This letter is for my friend Greg Gallagher, whose commitment to loving and helping others is unparalleled.

 

You believe in people. You see people and perceive that there is more there—latent, under the surface, roiling in the depths—than they realize. You know people need encouragement, instruction, and love in order to thrive.

And you do everything in your power to make sure they get it.

In this way, you are most like God. You “call into being things that were not,”[1] knowing human potential is best released through the strength of others.

That’s always been true for me, and I think for you as well.

I have often joked about my limitations as a woodworker. I’m more of a carpenter ant than a carpenter, more termite than tool man. But imagine what life must have been like in Eden, before anything had been invented. God created the garden, but we receive no indication that God created the means of taking care of Eden other than providing the first human family. Which means Adam and Eve would have had to invent everything. They had to conceptualize the tools they required, craft those tools, then apply those tools to the tasks at hand.

It takes a special quality for someone to even dream, let alone have the capability to turn a tree into a kayak or a stone into a kiln. The first time someone wound a string lengthwise across an open box and decided to make music must have felt like a miracle of ingenuity. But to craft complex stringed instruments, to arrange the composition of the music, and to appropriate that music for celebration, liturgy, and festival would have required incredible concept.

In Genesis 4 and 5 we’re given a powerful survey of the application of art, manufacturing, craftsmanship, science, and architecture because of released human potential. Part of shadowing God, then, is the imaginative work of fixing and making, the creative application of competence to ideation.

The words “culture” and “cultivate” derive from the same root, colere, which means both “inhabit” and “tend.” We tend to that which lives in the ground; we tend to that which lives in ourselves and in our world. We are cultured, and we create culture. This, in my mind, is what’s so misplaced about the idea of a culture war. We aren’t meant to change the culture, but to create it. The more we invest ourselves in our God-given mandate to inhabit this world and tend to ourselves in it, the more the world will be transformed with acts of creative goodness.

God is first revealed to us as a Creator, and we are made by him to be like him. We are creators, also, and we participate with him in the ongoing work of Creation.

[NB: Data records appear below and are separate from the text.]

(** * ORouter: the structured-generation client of [openrouter_text_client.py]

    A shallow embedding of [ModelConfig], [OpenRouterClient.__init__],
    [generate_text], [generate_structured], [generate_structured_list]
    and [_extract_json], with the properties the specification states
    about them.

    Python values are modelled as follows.
    - [str] is a list of Unicode code points ([N]); the literals of the
      source are ASCII and are written with [lit].
    - [int] is [Z]; [float] is the binary64 type [float] of the kernel.
    - An exception is a value of [exn]: its class and its [str(e)].
    - Objects that are shared and mutated ([ModelConfig] instances) live
      in a heap, and a client holds a location. *)

From Stdlib Require Import ZArith NArith Floats String Ascii Lia.
From stdpp Require Import base option list functions gmap.

Local Open Scope N_scope.

(** ** Python [str] *)

Module Str.

Definition str := list N.

(** The code points of an ASCII literal. *)
Definition lit (s : string) : str :=
  map N_of_ascii (list_ascii_of_string s).

Definition nl : N := 10.
Definition space : N := 32.
Definition dquote : N := 34.

(** [str.isspace] on one code point: the table of CPython's
    [_PyUnicode_IsWhitespace]. *)
Definition isspace (c : N) : bool :=
  ((9 <=? c) && (c <=? 13)) || ((28 <=? c) && (c <=? 32))
  || (c =? 133) || (c =? 160) || (c =? 5760)
  || ((8192 <=? c) && (c <=? 8202))
  || (c =? 8232) || (c =? 8233) || (c =? 8239) || (c =? 8287)
  || (c =? 12288).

But there is another element to all this creative work in Eden, one that gets to the foundation of why God created anything in the first place. Why does God want us to create? Because it brings him glory.[2] By expanding Eden, we would allow others to come into close proximity with God’s presence, thus allowing them to also experience God. The untamed wilderness, now tamed, must acknowledge that it has been tamed by God’s people working in God’s way on God’s tasks.

God’s original intent was for us to build society for his glory. Our ancestors were meant to put the finishing touches on the world God created by making it a livable place for human beings in order to glorify God.

Part of the biblical story involves extolling names. “Great is the Lord,” says the psalmist, “and his name is worthy to be praised.”[3] “The concept of name in the scriptures has to do with reputation, character, honor, recognition, distinction. Interestingly, just a few verses later, God gives Abram his promise to “make your name great,” just as he later does with David[4]—but this is on God’s own terms, and in a way that brings him glory. God often in scripture makes it clear that he alone will receive glory, that he is making a name for himself[5]—“an everlasting name.”[6]

Once we release the tremendous potential stored within us, we must be careful to steward that energy. We’ve got to be sure to help people become icons—people who show others God’s glory—rather than idols—people who hoard God’s glory for ourselves.

I’ve always found this to be a difficult balance to strike in my creative work. I want to grow, to develop, to do more, to experience more, to outdo myself and my previous efforts, but I’m always forced to ask if I’m making a name for myself or extolling the name of God?

How do we continue in our priestly work as guardian-caretakers of earth? How can we resist the promise of fame and glory for ourselves?

I think you know the answer. I think you’re the one who helped me understand it. Our true humanity is godly. We become the best possible versions of ourselves by allowing Christ to grow in us. We find ourselves in him, and the more glory he receives, the more we get to enjoy.

 

[1] Romans 4.17.

[2] Psalm 96.1.

[3] Psalm 145.3.

[4] Genesis 12.2; 2 Samuel 7.9.

[5] Isaiah 63.12; Exodus 14.17-19; Nehemiah 9.10; Daniel 9.15.

[6] Jon M Dennis, Christ + City: Why the Greatest Need of the City is the Greatest News of All (Wheaton, IL: Crossway, 2013), 40.